- AIM OF THE TASK: From the following material, work out how many lines include the string "that"; respond with the number only.

- MATERIALS PROVIDED:
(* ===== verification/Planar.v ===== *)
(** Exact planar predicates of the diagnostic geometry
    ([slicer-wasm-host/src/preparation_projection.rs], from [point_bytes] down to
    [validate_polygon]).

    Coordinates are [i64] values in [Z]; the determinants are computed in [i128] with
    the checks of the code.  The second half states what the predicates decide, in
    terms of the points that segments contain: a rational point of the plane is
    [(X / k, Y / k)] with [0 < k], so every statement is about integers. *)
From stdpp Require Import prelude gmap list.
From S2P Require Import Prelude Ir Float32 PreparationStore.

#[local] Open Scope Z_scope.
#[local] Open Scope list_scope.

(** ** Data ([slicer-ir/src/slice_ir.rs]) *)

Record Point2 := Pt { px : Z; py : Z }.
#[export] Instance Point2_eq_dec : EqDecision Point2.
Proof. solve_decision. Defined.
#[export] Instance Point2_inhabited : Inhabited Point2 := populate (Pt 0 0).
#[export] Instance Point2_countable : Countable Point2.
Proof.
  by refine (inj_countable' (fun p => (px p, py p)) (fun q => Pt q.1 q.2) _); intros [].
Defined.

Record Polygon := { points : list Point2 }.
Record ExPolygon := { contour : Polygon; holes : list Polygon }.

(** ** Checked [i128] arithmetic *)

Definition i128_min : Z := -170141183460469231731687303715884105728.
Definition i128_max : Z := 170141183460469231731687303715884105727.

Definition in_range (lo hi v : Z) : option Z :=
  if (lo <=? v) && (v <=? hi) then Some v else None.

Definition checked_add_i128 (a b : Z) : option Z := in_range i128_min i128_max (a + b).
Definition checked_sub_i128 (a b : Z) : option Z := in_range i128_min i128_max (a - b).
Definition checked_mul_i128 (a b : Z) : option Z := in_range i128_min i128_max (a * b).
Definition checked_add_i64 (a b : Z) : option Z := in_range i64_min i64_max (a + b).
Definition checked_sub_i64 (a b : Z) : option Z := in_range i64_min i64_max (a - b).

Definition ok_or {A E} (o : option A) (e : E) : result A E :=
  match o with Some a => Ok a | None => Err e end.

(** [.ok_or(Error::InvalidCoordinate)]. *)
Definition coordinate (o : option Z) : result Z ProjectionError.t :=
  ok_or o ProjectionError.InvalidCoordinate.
==
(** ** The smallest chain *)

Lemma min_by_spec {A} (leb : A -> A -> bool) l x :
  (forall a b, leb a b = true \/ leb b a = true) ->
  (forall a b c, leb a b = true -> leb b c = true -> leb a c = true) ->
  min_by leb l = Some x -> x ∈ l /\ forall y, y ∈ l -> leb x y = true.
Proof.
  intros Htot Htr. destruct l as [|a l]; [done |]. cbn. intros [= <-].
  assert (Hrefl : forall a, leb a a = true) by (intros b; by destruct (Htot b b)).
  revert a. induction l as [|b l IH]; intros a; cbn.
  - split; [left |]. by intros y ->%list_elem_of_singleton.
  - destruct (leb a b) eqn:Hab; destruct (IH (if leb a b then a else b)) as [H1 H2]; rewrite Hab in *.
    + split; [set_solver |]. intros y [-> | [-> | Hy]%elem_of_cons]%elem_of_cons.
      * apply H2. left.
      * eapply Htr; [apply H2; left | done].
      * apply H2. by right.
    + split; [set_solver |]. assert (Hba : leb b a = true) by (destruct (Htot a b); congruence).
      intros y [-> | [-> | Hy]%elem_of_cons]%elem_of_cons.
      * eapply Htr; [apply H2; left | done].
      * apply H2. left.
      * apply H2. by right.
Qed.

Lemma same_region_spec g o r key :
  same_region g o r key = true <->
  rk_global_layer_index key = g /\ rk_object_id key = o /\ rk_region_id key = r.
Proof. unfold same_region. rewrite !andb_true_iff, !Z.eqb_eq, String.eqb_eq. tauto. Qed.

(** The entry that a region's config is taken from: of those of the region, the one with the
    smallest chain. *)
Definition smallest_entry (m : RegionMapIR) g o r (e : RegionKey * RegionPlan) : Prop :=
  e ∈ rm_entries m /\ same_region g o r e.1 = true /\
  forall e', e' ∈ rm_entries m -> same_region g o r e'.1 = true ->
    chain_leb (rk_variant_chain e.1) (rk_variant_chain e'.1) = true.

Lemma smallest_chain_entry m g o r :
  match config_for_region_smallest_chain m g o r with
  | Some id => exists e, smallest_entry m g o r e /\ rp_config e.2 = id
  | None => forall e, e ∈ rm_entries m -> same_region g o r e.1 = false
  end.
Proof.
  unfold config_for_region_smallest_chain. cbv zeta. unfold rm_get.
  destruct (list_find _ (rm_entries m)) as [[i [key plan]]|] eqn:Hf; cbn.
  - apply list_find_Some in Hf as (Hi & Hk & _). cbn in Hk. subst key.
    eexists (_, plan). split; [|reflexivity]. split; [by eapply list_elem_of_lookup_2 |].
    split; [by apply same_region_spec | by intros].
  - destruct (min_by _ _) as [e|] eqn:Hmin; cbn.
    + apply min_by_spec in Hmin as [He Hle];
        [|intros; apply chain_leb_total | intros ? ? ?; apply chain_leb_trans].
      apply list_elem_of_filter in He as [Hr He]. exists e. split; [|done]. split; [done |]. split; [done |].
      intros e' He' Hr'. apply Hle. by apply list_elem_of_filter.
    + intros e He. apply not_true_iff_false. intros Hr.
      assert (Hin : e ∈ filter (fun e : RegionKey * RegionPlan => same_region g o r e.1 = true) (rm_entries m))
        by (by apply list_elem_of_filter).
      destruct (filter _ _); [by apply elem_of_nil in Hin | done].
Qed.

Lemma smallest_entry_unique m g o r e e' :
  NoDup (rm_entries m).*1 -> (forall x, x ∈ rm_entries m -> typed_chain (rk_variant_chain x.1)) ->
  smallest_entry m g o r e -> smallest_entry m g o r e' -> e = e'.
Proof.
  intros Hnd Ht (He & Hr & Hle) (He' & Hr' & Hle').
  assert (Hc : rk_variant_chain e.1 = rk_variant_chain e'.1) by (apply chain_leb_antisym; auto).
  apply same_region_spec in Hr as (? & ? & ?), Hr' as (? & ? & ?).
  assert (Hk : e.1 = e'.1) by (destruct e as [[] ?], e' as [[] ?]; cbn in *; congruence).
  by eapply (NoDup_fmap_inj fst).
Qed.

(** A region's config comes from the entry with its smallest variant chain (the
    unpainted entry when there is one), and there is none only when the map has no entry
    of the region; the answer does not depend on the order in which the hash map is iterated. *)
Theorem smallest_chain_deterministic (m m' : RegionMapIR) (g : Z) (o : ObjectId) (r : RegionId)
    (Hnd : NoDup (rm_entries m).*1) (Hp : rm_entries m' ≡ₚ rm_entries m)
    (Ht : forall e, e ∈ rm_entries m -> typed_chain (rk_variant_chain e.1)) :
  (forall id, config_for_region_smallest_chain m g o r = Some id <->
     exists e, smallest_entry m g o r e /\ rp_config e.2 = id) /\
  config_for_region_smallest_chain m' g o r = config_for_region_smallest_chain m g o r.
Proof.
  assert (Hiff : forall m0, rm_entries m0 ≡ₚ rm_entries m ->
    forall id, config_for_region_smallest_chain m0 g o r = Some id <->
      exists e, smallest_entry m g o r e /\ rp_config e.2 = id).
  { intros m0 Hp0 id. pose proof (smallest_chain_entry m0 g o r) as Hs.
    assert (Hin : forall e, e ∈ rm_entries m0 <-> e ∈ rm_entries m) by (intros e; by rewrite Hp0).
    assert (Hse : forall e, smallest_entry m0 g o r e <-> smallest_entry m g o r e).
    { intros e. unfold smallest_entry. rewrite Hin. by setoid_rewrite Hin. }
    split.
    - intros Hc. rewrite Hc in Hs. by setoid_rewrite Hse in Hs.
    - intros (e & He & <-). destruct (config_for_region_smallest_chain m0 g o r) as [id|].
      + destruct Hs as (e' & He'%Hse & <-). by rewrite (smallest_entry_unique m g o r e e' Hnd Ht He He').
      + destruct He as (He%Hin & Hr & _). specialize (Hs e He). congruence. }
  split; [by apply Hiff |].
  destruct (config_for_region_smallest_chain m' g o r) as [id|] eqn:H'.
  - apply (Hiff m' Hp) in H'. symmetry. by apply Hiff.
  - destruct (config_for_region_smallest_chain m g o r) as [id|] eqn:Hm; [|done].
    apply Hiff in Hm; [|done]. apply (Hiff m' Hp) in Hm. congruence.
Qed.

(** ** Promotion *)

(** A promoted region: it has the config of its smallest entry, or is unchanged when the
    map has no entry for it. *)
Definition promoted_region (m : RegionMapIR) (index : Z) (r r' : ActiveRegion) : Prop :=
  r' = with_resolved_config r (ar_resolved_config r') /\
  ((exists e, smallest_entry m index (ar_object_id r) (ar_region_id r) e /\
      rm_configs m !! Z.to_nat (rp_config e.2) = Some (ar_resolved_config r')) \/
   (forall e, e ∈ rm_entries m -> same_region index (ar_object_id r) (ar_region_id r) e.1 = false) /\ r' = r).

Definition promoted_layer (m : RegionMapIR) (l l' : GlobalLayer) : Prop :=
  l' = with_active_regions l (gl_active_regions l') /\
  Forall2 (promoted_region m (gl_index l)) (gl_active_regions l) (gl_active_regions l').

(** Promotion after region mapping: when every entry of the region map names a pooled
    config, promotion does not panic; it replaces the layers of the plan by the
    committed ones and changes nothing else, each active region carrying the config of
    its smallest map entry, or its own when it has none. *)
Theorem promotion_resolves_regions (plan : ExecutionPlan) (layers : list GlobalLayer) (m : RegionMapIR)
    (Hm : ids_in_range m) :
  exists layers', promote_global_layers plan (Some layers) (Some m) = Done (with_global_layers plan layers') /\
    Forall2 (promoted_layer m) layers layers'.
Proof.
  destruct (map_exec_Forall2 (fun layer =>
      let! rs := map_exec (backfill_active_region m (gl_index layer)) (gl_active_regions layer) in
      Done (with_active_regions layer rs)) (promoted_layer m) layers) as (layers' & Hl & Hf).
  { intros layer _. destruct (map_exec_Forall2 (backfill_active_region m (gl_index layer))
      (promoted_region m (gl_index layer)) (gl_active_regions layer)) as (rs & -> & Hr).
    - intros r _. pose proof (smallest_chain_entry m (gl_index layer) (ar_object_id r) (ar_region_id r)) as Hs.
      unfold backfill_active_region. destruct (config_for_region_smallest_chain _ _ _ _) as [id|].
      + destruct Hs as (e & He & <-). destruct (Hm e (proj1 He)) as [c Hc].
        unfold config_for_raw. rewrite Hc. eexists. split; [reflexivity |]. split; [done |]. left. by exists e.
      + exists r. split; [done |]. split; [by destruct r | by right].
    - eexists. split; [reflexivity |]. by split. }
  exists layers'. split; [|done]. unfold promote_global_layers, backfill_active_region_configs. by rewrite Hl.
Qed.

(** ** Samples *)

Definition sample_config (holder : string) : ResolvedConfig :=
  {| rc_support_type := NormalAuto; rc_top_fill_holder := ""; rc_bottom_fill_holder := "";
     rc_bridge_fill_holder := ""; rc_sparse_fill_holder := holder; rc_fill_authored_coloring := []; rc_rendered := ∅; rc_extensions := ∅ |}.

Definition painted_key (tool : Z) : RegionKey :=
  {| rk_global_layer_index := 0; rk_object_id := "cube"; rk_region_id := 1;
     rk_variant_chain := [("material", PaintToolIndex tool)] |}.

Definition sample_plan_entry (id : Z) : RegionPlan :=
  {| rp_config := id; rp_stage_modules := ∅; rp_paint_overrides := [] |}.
--
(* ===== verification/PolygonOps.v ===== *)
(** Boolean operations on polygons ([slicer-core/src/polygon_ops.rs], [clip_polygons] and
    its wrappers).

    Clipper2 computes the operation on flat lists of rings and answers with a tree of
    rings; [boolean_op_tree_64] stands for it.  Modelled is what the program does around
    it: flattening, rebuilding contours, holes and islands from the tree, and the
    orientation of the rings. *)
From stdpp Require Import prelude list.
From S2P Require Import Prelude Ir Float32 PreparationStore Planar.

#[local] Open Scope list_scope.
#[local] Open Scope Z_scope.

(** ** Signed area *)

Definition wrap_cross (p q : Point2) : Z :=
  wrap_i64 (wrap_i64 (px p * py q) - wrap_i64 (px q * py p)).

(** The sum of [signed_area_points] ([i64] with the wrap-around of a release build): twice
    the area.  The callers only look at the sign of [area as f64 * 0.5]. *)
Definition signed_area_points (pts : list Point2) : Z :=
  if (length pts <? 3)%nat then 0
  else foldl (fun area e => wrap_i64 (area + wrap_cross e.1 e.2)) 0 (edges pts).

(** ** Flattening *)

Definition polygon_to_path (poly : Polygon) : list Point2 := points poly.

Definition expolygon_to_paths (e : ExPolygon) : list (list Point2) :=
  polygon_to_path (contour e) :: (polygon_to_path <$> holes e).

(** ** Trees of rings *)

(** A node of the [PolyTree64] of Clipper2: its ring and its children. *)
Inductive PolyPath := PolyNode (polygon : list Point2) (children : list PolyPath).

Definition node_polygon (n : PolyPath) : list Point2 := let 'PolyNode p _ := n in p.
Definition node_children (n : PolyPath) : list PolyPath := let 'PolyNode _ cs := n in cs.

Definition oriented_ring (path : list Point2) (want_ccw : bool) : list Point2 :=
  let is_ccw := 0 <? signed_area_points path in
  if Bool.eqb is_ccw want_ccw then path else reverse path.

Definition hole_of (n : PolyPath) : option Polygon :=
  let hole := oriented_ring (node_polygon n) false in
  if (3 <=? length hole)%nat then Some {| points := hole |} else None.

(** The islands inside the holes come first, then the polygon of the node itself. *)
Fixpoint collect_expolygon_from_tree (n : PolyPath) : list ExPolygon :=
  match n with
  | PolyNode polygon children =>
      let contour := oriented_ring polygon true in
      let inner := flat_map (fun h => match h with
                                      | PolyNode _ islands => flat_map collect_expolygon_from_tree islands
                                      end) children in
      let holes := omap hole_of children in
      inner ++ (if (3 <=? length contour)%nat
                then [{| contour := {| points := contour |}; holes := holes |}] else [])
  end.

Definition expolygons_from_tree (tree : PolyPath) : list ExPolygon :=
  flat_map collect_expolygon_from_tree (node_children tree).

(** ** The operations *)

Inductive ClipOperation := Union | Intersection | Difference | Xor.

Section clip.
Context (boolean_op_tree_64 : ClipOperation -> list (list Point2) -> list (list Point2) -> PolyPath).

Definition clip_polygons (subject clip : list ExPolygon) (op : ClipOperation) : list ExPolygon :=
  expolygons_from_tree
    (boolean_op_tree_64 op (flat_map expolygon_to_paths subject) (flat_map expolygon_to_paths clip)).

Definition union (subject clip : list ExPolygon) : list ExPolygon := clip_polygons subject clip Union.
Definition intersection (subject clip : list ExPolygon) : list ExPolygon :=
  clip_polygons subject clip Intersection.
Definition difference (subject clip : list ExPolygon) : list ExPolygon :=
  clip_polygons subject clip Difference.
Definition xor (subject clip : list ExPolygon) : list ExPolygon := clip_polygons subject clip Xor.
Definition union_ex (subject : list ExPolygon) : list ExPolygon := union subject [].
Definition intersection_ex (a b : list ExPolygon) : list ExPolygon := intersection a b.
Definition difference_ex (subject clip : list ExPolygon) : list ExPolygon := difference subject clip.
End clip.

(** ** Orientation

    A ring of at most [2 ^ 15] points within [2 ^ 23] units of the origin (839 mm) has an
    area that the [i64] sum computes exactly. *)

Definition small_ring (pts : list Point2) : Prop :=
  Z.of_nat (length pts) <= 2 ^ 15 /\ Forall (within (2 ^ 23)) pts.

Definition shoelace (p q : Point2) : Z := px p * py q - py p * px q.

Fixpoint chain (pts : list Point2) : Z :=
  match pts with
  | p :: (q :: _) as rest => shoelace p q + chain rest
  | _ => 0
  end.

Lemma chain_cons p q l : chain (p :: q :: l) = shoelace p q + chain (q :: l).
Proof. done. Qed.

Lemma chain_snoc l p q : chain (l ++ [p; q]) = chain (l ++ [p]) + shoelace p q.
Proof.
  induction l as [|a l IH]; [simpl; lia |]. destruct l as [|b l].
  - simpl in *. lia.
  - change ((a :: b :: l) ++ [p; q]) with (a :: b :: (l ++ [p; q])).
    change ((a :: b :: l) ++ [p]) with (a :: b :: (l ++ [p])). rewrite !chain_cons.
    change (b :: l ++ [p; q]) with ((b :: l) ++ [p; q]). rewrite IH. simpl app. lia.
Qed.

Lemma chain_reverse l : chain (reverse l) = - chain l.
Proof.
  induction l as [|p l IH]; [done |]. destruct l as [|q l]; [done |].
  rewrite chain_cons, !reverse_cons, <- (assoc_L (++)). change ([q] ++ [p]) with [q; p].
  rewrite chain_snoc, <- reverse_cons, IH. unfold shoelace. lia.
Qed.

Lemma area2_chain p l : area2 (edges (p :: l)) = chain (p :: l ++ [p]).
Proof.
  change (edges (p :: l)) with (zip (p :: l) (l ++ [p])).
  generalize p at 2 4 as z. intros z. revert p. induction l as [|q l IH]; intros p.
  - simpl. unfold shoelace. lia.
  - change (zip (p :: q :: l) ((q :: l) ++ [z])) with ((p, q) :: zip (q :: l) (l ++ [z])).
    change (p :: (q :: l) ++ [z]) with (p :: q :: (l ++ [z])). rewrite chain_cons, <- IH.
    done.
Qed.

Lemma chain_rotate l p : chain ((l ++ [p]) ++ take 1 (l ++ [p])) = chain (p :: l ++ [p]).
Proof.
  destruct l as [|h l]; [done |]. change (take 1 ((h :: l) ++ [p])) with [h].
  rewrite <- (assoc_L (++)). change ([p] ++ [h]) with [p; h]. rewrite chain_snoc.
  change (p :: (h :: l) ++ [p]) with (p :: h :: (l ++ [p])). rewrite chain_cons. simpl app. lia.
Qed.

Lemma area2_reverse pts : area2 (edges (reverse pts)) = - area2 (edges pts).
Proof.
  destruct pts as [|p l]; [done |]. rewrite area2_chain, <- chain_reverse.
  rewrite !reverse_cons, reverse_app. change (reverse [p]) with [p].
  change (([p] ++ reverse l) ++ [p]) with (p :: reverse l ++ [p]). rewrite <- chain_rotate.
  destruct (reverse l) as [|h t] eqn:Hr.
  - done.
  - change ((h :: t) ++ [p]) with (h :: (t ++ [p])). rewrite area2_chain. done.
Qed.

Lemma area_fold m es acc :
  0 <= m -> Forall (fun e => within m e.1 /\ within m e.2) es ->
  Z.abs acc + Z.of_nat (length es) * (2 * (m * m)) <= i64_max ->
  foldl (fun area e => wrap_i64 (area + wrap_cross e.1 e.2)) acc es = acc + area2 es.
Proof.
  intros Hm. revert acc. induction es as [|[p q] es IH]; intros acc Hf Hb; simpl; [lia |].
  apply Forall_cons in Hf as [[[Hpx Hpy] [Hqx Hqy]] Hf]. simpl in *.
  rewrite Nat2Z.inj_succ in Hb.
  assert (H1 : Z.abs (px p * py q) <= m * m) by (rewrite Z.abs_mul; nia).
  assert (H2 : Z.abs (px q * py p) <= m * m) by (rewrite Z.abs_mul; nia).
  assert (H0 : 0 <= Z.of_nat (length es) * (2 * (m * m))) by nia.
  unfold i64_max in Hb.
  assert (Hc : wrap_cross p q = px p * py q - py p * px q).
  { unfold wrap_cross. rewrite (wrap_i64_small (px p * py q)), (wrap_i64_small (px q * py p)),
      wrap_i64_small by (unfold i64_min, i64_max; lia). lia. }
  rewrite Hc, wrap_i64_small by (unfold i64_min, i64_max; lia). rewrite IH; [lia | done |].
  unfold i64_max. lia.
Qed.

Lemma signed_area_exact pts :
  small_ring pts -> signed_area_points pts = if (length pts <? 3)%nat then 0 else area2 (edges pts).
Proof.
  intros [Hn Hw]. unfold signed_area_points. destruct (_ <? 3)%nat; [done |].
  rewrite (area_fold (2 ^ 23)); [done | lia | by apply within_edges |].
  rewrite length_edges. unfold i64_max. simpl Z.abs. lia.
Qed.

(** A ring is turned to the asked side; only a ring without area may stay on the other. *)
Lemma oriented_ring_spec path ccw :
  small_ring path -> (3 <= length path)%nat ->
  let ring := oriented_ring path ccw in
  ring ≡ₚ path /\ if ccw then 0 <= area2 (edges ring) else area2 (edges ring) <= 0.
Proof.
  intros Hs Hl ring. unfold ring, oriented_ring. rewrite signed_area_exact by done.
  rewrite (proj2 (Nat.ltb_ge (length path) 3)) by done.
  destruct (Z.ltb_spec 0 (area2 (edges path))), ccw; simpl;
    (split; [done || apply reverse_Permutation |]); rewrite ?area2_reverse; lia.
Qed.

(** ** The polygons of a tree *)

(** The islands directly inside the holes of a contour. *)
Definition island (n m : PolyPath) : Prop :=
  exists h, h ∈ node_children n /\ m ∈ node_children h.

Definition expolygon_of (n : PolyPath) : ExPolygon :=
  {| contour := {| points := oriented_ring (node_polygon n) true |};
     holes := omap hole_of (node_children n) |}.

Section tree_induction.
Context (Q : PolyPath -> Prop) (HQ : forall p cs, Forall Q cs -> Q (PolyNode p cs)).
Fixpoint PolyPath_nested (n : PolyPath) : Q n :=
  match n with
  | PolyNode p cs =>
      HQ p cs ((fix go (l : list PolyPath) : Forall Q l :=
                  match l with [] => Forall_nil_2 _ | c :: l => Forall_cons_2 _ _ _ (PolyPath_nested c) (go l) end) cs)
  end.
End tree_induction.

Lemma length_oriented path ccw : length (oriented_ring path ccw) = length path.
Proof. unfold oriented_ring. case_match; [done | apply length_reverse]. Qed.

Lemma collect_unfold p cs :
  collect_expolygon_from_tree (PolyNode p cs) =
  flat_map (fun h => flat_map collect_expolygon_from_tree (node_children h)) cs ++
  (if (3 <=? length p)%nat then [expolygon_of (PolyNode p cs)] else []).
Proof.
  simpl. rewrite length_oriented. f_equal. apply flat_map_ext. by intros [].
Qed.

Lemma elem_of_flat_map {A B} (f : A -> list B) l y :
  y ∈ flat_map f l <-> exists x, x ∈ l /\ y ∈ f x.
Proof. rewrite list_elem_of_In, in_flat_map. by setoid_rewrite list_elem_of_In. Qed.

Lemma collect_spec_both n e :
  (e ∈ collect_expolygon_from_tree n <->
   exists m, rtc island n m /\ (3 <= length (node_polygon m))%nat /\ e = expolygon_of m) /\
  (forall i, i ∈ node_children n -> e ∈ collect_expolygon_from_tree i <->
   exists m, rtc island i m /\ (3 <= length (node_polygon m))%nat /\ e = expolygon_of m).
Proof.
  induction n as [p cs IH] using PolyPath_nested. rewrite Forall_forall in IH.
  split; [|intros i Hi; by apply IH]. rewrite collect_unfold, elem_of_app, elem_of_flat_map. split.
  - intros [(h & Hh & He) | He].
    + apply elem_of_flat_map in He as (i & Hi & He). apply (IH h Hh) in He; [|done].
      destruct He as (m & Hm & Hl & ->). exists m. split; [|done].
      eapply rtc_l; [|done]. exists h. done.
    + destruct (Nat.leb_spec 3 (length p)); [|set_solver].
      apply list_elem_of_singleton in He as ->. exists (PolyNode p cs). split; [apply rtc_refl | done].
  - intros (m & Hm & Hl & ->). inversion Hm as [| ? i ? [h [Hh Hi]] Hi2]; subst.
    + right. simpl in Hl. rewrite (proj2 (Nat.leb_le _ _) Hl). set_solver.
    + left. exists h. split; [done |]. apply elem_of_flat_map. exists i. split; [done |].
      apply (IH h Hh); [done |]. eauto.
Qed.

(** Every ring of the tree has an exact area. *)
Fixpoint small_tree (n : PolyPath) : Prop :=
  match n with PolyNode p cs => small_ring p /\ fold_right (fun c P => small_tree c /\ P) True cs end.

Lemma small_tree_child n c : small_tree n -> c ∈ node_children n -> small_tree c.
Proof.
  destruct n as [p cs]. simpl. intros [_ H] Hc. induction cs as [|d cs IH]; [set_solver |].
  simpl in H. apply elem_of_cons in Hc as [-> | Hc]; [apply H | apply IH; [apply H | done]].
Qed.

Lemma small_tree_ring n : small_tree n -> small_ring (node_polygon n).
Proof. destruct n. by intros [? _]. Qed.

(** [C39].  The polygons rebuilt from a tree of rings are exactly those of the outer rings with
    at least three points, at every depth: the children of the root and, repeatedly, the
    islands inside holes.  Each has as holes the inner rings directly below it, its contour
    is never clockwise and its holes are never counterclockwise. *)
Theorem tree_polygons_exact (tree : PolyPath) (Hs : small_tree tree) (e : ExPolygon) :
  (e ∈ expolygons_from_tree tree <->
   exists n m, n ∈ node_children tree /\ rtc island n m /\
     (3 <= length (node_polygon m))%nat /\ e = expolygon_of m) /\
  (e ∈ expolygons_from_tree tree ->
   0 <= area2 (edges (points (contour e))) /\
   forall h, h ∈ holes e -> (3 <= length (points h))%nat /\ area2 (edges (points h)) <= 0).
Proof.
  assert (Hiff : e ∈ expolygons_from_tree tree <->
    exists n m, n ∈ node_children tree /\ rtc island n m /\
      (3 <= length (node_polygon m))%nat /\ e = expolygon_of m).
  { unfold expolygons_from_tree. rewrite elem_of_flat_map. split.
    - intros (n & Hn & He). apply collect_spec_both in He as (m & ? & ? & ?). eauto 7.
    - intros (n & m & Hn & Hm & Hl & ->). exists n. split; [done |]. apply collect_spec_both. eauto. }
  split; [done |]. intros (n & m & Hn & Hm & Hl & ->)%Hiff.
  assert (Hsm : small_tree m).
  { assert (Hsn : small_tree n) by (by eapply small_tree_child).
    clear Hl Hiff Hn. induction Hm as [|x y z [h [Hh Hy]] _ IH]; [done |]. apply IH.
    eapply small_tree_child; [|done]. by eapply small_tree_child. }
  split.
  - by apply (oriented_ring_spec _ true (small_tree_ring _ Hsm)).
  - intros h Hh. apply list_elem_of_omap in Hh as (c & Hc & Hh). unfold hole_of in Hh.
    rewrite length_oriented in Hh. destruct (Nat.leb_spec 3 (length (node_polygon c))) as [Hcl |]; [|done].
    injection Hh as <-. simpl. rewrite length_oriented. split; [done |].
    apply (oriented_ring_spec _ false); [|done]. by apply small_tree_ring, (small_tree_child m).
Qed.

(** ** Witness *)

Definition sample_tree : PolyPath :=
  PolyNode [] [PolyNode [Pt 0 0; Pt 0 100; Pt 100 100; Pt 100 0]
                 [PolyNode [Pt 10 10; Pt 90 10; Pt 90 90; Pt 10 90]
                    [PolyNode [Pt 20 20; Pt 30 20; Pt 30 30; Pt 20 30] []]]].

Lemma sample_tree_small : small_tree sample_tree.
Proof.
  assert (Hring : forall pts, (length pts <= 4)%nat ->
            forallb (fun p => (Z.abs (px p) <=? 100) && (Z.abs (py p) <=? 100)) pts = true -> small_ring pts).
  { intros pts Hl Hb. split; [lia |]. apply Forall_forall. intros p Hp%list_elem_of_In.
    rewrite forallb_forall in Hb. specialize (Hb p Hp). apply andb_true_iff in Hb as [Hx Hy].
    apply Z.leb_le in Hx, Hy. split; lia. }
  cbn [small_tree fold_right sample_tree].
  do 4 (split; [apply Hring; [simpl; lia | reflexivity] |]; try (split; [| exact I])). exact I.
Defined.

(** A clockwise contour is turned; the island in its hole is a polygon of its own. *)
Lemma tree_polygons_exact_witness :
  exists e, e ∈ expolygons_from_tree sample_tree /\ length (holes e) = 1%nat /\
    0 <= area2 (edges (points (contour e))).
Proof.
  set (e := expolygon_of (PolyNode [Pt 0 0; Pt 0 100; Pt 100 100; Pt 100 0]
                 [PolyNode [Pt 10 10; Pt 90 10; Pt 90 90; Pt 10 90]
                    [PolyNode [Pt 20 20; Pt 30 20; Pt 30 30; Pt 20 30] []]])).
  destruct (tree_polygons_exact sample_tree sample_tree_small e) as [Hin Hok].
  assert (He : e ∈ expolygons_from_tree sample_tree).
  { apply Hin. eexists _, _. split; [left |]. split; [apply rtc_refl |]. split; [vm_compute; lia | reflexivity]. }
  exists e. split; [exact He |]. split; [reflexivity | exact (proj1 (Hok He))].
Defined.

- SOLUTION FOR THIS TASK: 3